I think I found the difference between the two regulators though.

It's not that the two packages are mounted differently. The landing pad sizes are virtually identical.

The difference can be seen on page 5 note 3 in the first datasheet, and in the Absolute Maximum ratings on page 4 of the second datasheet. The junction-to-ambient thermal resistance: ?j-a

For the first part, ?j-a = 220°C/W

For the second, ?j-a = 206°C/W

And the equation for calculating the amount of power that can be dissipated at a specific ambient temperature is:

p(max) = ( Tj(max) - Ta ) / ?j-a

So, the power which can be dissipated is the maximum junction temperature, minus the ambient temperature, divided by the junction-to-ambient thermal resistance.

This power calculation isn't new to me, but yesterday when I was tired I could not for the life of me find those thermal impedance ratings and I saw something in one of the datasheets indicating what a typical value would be on FR4 pcb, and I thought that it must be the same for both parts because the two packages are the same size and neither has any kind of heat sinking.
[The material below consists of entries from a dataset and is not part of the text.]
(** * ynab-sync: transaction synchronisation and deduplication

    A shallow embedding of the deduplication service
    ([backend/app/services/dedup.py]), the YNAB client's import-id
    generation ([backend/app/services/ynab_client.py]), the scheduled sync
    job ([backend/app/services/scheduler.py]) and the Akahu router
    ([backend/app/routers/akahu.py]), with the properties of the
    specification stated and settled against them; then the paging of the
    Akahu client ([backend/app/services/akahu_client.py]) and the import of
    parsed CSV files ([backend/app/routers/csv.py],
    [backend/app/services/csv_parser.py]), with further properties of all
    of these.

    Conventions.
    - A Python [str] is modelled by the bytes of its UTF-8 encoding, held in
      a Rocq [string]; [str.encode()] is then the identity on the bytes,
      and slicing by characters walks over UTF-8 lead bytes.  Text that
      cannot be encoded (a lone surrogate) has no counterpart here.
    - A Python [float] is a binary64 [float] (Rocq's primitive floats);
      [str] and [round] of a float are computed from its exact value.
    - [hashlib.sha256] is SHA-256 itself, so that fingerprints are the real
      digests.
    - [Optional[T]] is [option T]; a raised exception is the [Raise] branch
      of [result].
    - Database tables are lists of rows (insertion order) or finite maps on
      their unique key; a session separates what is committed from what is
      only assigned or added.
    - The network (Akahu, YNAB) and the clock are given from outside: a
      [World.t] holds the answers of the two services, and the [k]-th call
      of [datetime.utcnow()] in a session reads [now_at k]. *)

From Stdlib Require Import ZArith List String Ascii Bool Lia.
From Stdlib Require Import Floats.
From stdpp Require Import gmap strings list.
Import ListNotations.

Local Open Scope string_scope.
Local Open Scope Z_scope.

(** ** Python values *)

Module Py.

(** Exceptions: a built-in or library exception with its class name and
    [str(e)], or FastAPI's [HTTPException(status_code, detail)]. *)
Inductive exn : Type :=
| Exn (cls : string) (msg : string)
| HTTPException (status_code : Z) (detail : string).

(** [str(e)] *)
Definition str_exn (e : exn) : string :=
  match e with
  | Exn _ msg => msg
  | HTTPException c d => d
  end.

(** Outcome of a call that may raise. *)
Inductive result (A : Type) : Type :=
| Return (a : A)
| Raise (exc : exn).
Arguments Return {A} a.
Arguments Raise {A} exc.

Definition is_raise {A} (r : result A) : bool :=
  match r with Raise _ => true | Return _ => false end.

(** Truthiness of a [str]: empty is false. *)
Definition str_truthy (s : string) : bool :=
  match s with EmptyString => false | String _ _ => true end.

(** Truthiness of an [Optional[str]]: [None] and [''] are false. *)
Definition opt_truthy (o : option string) : bool :=
  match o with None => false | Some s => str_truthy s end.

(** [o or ''] for [o : Optional[str]]. *)
Definition or_empty (o : option string) : string :=
  match o with
  | Some s => if str_truthy s then s else ""
  | None => ""
  end.

(** A UTF-8 continuation byte is [10xxxxxx]. *)
Definition is_continuation (c : ascii) : bool :=
  let n := Z.of_N (N_of_ascii c) in (128 <=? n) && (n <? 192).

(** [s[:n]]: the first [n] characters.  Bytes are kept until the lead
    byte of character number [n] (counted from 0) is met. *)
Fixpoint str_prefix (n : nat) (s : string) : string :=
  match s with
  | EmptyString => EmptyString
  | String c rest =>
      if is_continuation c then String c (str_prefix n rest)
      else match n with
           | O => EmptyString
           | S n' => String c (str_prefix n' rest)
           end
  end.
This leaves me with a little problem though. A lower thermal impedance is better. And doing the calculations for am ambient temperature of 25 degrees, I get:

(125-25) / 220 = .455

(150 - 25) / 206 = .607

Which means the first part, the one which is 3x as expensive and has a higher current rating, can actually dissipate less power than the second part.

But that's for the same package. The first part comes in a second type of package with a heat sink on the bottom. And that package has a thermal resistance of 282 C/W on a 2 layer board with no heat sink (worse than the first two) and 62 C/W on a 4-layer board with 6 thermal vias.

Plugging that into my equation I get:

(125-25) / 62 = 1.61

Which is 2.65x better than the 50 cent regulator. So by all rights it ought to be rated for 400mA if the cheaper one is 150mA, but I don't know what criteria they used to decide to rate it... ie what amient temperature, what current, what input and output voltages. So that could explain the difference.

Anyway after all this, assuming I don't go with the third option, the part with the heat sink on the bottom:

http://search.digikey.com/us/en/products/LP2992ILD-3.3%2FNOPB/LP2992ILD-3.3CT-ND/567557

It would seem that the 50 cent part would be the better of the two choices.

Now I just have to figure out how much current it can really carry by doing the rest of those power calculatons.